Dünya medyası, Amerika, Kanada, Fransa gibi ülkelerin kaybolan denizaltıyı bulmak için robot denizaltılarla yaptıkları operasyonları izliyor...

Birkaç saat 3.800 metre derinlikteki Titanic’in enkazlarını denizaltının o küçük lomboz ’undan (penceresinden) izlemek için 250’şer bin dolar ödeyen 5 milyarderin havasız kalıp kalmayacakları; kurtarma opresayonlarından sonuç alınıp alınmayacağı, Hollywood filmlerindeki gibi "zavallı insanların oksijenleri bitince havasızlıktan ölecekleri..." gibi heyecanlı röportajlara tanık oluyoruz.

Ocean Gate koordinatları

Aynı günlerde bu kez Yunanistan’ın hemen Mora yarımadasının açıklarında, Libya’nın Tobruk bölgesinden İtalya’ya gitmek için içindeki, Pakistanlı, Afganistanlı, Suriyelilerden oluşan 750 sığınmacıyla birlikte denize açılan "Andrianna" adlı çürük balıkçı teknesi akdenizin 4 bin metre derinliğine batmış; 600 kişinin boğularak can verdiği haberlerini izledik...

Varını yoğunu satarak 3-5 bin euro karşılığında İtalya ve oradan Avrupa’da "daha iyi bir yaşam" umuduyla bu tabut/tekneye binmekten çekinmeyen sığınmacılardan ancak 104’ü kurtarılabildi.  

Bugüne kadar 82 cesedin çıkartıldığı bu deniz faciası dünya basınının gündeminde ancak 24 saat yer bulabildi...

Kısacası denizin şakası yok; zengin fakir ayrımı yapmıyor.

İster "Titanic"i sırf derin sularda seyretmek için 250 bin dolar değerindeki "bileti" gözün kırpmadan harcayan milyarder ol; ister kendi ülkenden ayrılmak zorunda kalan züğürt ol, denizin derinliği kimsenin gözünün yaşına bakmıyor.

Ama insanoğlunun, her defasında ünlülerin ve milyarderlerin kaderini; züğürtlerin ve sığınmacıların kaderinden ayrı tuttuğu bir kez daha kanıtlanmış oldu.

İnsanoğlunun –daha doğrusu medyanın- iki deniz faciasına bakışını kaleme alan Oliver Jeffers’in çizimi, tam da bu ayrımcılığı gösterir mahiyette. (Bk.

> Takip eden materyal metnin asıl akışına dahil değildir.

(** X19 on the same build: the edge of weight 0.9 is drawn with the
    opacity 0.8. *)
Lemma X19_view_edge_style_witness :
  exists nodes edges log' e,
    GET decimalNumber wholeLog10 twoPages storeReady sameNeighbourTwice
        (seedRequest "S") []
    = (Json200 nodes edges, log')
    /\ In e edges
    /\ 5 # 10 <= GraphEdge.weight e
    /\ edgeOpacity e == 8 # 10.
Proof.
  assert (Hin : In (GraphEdge.mk "N" "S" (90 # 100)) [GraphEdge.mk "N" "S" (90 # 100)])
    by (left; reflexivity).
  assert (Hw : 5 # 10 <= GraphEdge.weight (GraphEdge.mk "N" "S" (90 # 100)))
    by discriminate.
  destruct (X19_view_edge_style decimalNumber wholeLog10 twoPages storeReady
              sameNeighbourTwice (seedRequest "S") [] _ _ _
              sameNeighbourTwice_run _ Hin) as (_ & _ & _ & H).
  eexists. eexists. eexists. eexists.
  split; [exact sameNeighbourTwice_run|]. split; [exact Hin|].
  split; [exact Hw|]. exact (proj1 (H Hw)).
Defined.

(** X20 on the request of a view seeded with the page [S]. *)
Lemma X20_view_centres_seed_witness :
  wellFormed twoPages
  /\ decimalNumber "60" = Some 60
  /\ exists nodes edges log',
       GET decimalNumber wholeLog10 twoPages storeReady sameNeighbourTwice
           (graphViewRequest (Some "S")) []
       = (Json200 nodes edges, log')
       /\ mainNodeId (Some "S") nodes = Some "S".
Proof.
  assert (Hwf : wellFormed twoPages).
  { split; repeat constructor; simpl; intuition discriminate. }
  assert (Hrun : exists nodes edges log',
             GET decimalNumber wholeLog10 twoPages storeReady sameNeighbourTwice
                 (graphViewRequest (Some "S")) []
             = (Json200 nodes edges, log')).
  { vm_compute. eexists. eexists. eexists. reflexivity. }
  destruct Hrun as (nodes & edges & log' & Hrun).
  split; [exact Hwf|]. split; [reflexivity|].
  exists nodes, edges, log'. split; [exact Hrun|].
  exact (proj1 (X20_view_centres_seed decimalNumber wholeLog10 twoPages storeReady
                  sameNeighbourTwice "S"%char "" [] nodes edges log'
                  Hwf eq_refl Hrun)).
Defined.

(** X21 on a key that is not [Enter]. *)
Lemma X21_sent_message_is_trimmed_witness :
  ("a" <> "Enter" \/ false = true)
  /\ onKeyDown "a" false " How? " false = (" How? ", None).
Proof.
  assert (H : "a" <> "Enter" \/ false = true) by (left; discriminate).
  split; [exact H|].
  destruct (X21_sent_message_is_trimmed " How? " false) as (_ & _ & Hkey & _).
  exact (Hkey "a" false H).
Defined.

(** X22 on a padded question. *)
Lemma X22_sent_message_is_searched_witness :
  handleSubmit " How? " false = (EmptyString, Some "How?")
  /\ exists outcome evs,
       examplePrepare weakResults "How?" None None []
       = (outcome, [] ++ Search ExampleMessages "How?" 5 :: evs).
Proof.
  split; [reflexivity|].
  exact (X22_sent_message_is_searched ExampleMessages exampleBuildMessages
           "Instructions." false (Some (6 # 10)) 5 (75 # 100)
           (storeReturning weakResults) " How? " false EmptyString "How?"
           None None [] eq_refl).
Defined.

(** X23 on a reference of score 0: the page shows 0.5. *)
Lemma X23_related_pages_of_references_witness :
  let refs := [StreamReference.mk (Some "p1") None (Some "Page p1") None (Some 0)] in
  exists p,
    nth_error (relatedFromReferences refs) 0 = Some p
    /\ ~ RelatedPage.score p == 0
    /\ RelatedPage.pageId p = Some "p1".
Proof.
  intro refs.
  destruct (X23_related_pages_of_references refs) as [_ H].
  eexists. split; [reflexivity|].
  destruct (H 0%nat _ eq_refl) as (_ & Hscore & _).
  split; [exact Hscore|reflexivity].
Defined.


(** X25 on the two-page cache: two related pages, and the page [S] seeds
    the view. *)
Lemma X25_fallback_seed_is_cached_witness :
  wellFormed twoPages
  /\ decimalNumber "5" = Some 5
  /\ exists nodes,
       GET decimalNumber wholeLog10 twoPages storeReady noHits fallbackRequest []
       = (Json200 nodes [], [])
       /\ List.length (relatedFromNodes nodes) = 2%nat.
Proof.
  assert (Hwf : wellFormed twoPages).
  { split; repeat constructor; simpl; intuition discriminate. }
  split; [exact Hwf|]. split; [reflexivity|].
  destruct (X25_fallback_seed_is_cached decimalNumber wholeLog10 twoPages storeReady
              noHits [] Hwf eq_refl) as (nodes & Hrun & Hlen & _).
  exists nodes. split; [exact Hrun|exact Hlen].
Defined.

(** X26 on the ids [S] and [N]. *)
Lemma X26_edge_endpoints_round_trip_witness :
  barFree "S" /\ barFree "N"
  /\ GraphEdge.weight (edgeOfEntry (edgeKey "S" "N", 9 # 10)) = 9 # 10.
Proof.
  assert (Hs : barFree "S") by reflexivity.
  assert (Hn : barFree "N") by reflexivity.
  split; [exact Hs|]. split; [exact Hn|].
  exact (proj1 (X26_edge_endpoints_round_trip "S" "N" (9 # 10) Hs Hn)).
Defined.

(** X27 on a configured threshold of 1.5. *)
Lemma X27_default_threshold_range_witness :
  1 < 15 # 10 /\ defaultSimilarityThreshold (Some (15 # 10)) == 1.
Proof.
  assert (H : 1 < 15 # 10) by reflexivity.
  split; [exact H|].
  destruct (X27_default_threshold_range (Some (15 # 10))) as (_ & _ & Hd & _).
  destruct (Hd (15 # 10) eq_refl) as (_ & _ & H1).
  exact (H1 H).
Defined.

(** X28 on the answer being streamed, the last of two messages. *)
Lemma X28_related_documents_shown_iff_witness :
  relatedDocumentsAt true 2 1 "assistant" = negb (cursorAt true 2 1 "assistant").
Proof.
  destruct (X28_related_documents_shown_iff true 2 1 "assistant") as (_ & _ & H).
  exact (proj1 (H eq_refl)).
Defined.

(** X29 on the empty input. *)
Lemma X29_graph_page_request_witness :
  decimalNumber "60" = Some 60
  /\ GET decimalNumber wholeLog10 twoPages storeReady noHits
         (graphViewRequest (graphPageSeed EmptyString)) []
     = (Json200 (map (fun p => Node (nodeOfEntry p)) (firstn 25 (map_values twoPages)))
                [], []).
Proof.
  split; [reflexivity|].
  destruct (X29_graph_page_request decimalNumber wholeLog10 twoPages storeReady noHits
              EmptyString [] eq_refl) as (_ & H & _).
  exact (H eq_refl).
Defined.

Oliver Jeffers karikatürü

Oliver Jeffers karikatürü

Öyle ki; milyarderleri taşıyan cep denizaltısı "Ocean Gate" Mora yarımadası açıklarında kaybolmuş olsaydı, yalnız Yunanistan’ın değil; yöredeki İtalya’nın, Malta’nın, hatta Fransa’nın, Amerika’nın deniz arama kurtarma operasyonlarına tanık olacaktık...

Mora açıklarında göz göre göre batacağı aşikâr olan "Andrianna" balıkçı teknesine, Yunan sahil güvenlik botundan ve iki ticaret gemisinden başka ne Yunanistan’ın komşusu İtalya’dan ne de daha güneydeki Malta’dan herhangi bir yardım gelmediği gibi "yardımımızı ister misin?" türünde de herhangi bir çağrı yapılmadı...  Çünkü onlar züğürt sığınmacıydı... Milyarder değillerdi...

"Adrianna" teknesinin batması ve Yunan sahil güvenlik makamları hakkındaki soruşturmalar devam ediyor.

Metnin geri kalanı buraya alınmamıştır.